*YOUR TASK*:
Whichever lines of the entries hold the word "FriendOperationResult" should be identified and copied.

*RECORDS FOR THE EXERCISE*:
____________

(* ===== verification/ChatFriends.v ===== *)
(** * Friend requests and private chats (ChatServer/src/MysqlDao.cpp)

    [AddFriendApply], [HandleFriendApply] and [CreatePrivateChat]: their
    transactions, what each of them does to the tables, and the invariant
    that ties friendships, private chats, requests and events together. *)

From S2P Require Import Prelude Database ResourceDb TxLogic ChatDb ChatDbMessages.

(** [FriendHandleOutput] *)
Record handle_output := HandleOut {
  out_request : option FriendRequest;
  out_thread_id : Z;
  out_peer_user_id : Z;
}.

(** The [catch] of the two operations calls [rollback] outside of any [try]:
    when it fails the exception leaves the function, which is [None]. *)
Definition friend_catch {A} (none : A) (m : Tx (FriendOperationResult * A)) :
    Dao (option (FriendOperationResult * A)) := λ d t,
  match m d t with
  | (inr x, d', t') => (Some x, d', t')
  | (inl _, d', t') =>
      match tape_next t' with
      | (IoOk, t'') => (Some (FoFailed, none), d', t'')
      | (IoFail _, t'') => (None, d', t'')
      end
  end.

Definition is_user (d : db) (uid : Z) : bool := bool_decide (is_Some (users d !! uid)).

(** [ORDER BY friend_request_id LIMIT 1] *)
Definition first_request (d : db) (p : freq_row → bool) : option FriendRequest :=
  match rows_where (λ _ f, p f) (friend_requests d) with
  | [] => None
  | x :: _ => Some (ReadFriendRequest x.1 x.2)
  end.

Section collation.
Context (weight : bytes → bytes).

Definition same_request_key (requester : Z) (client : bytes) (f : freq_row) : bool :=
  (f_requester f =? requester) && bool_decide (weight (f_client f) = weight client).

Definition pending_between (requester target : Z) (f : freq_row) : bool :=
  (f_requester f =? requester) && (f_target f =? target) && bool_decide (f_status f = FrPending).

Definition insert_request (row : freq_row) : Tx (Z * Z) :=
  exec_or_error (λ d,
    if bool_decide (first_request d (same_request_key (f_requester row) (f_client row)) = None) &&
       is_user d (f_requester row) && is_user d (f_target row) && negb (f_requester row =? f_target row)
    then Some ((1, next_id d),
           set_next (set_requests d (<[next_id d := row]> (friend_requests d))) (next_id d + 1))
    else None).
(* ===== verification/ChatSync.v ===== *)
(** * The ChatServer's queries for synchronisation (ChatServer/src/MysqlDao.cpp)

    The event pages of the offline synchronisation, single events for
    delivery, the pages of a conversation and of the list of conversations. *)

From stdpp Require Import sorting.
From S2P Require Import Prelude Database ResourceDb TxLogic ChatDb ChatDbMessages ChatFriends.

(** ** Single rows *)

Definition GetChatMsgById (mid : Z) : Dao (option ChatMessage) :=
  with_connection None (catch (query (λ d, message_of d mid)) (λ _, None)).

Definition GetFriendRequestById (fid : Z) : Dao (option FriendRequest) :=
  with_connection None (catch (query (λ d, request_of d fid)) (λ _, None)).

(** Success and the number. *)
Definition GetLastEventSeq (uid : Z) : Dao (bool * Z) :=
  with_connection (false, 0)
    (catch (row ← query (λ d, option_map last_event_seq (users d !! uid));
            mret (match row with None => (false, 0) | Some last => (true, last) end)) (λ _, (false, 0))).

(** ** Pages of events *)

(** [... AND event_seq>? ORDER BY event_seq ASC LIMIT ?] *)
Definition event_rows (d : db) (uid after n : Z) : list (Z * event_row) :=
  limit n (order_by fst ((λ x : Z * Z * event_row, (x.1.2, x.2)) <$>
    filter (λ x, x.1.1 = uid ∧ after < x.1.2) (map_to_list (user_events d)))).

(** [... WHERE m.message_id=? AND m.status=1] *)
Definition published_message (d : db) (mid : Z) : option ChatMessage :=
  c ← message_of d mid; if decide (status c = Published) then Some c else None.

____________

*TASK RESPONSE*:
Definition friend_catch {A} (none : A) (m : Tx (FriendOperationResult * A)) :
    Dao (option (FriendOperationResult * A)) := λ d t,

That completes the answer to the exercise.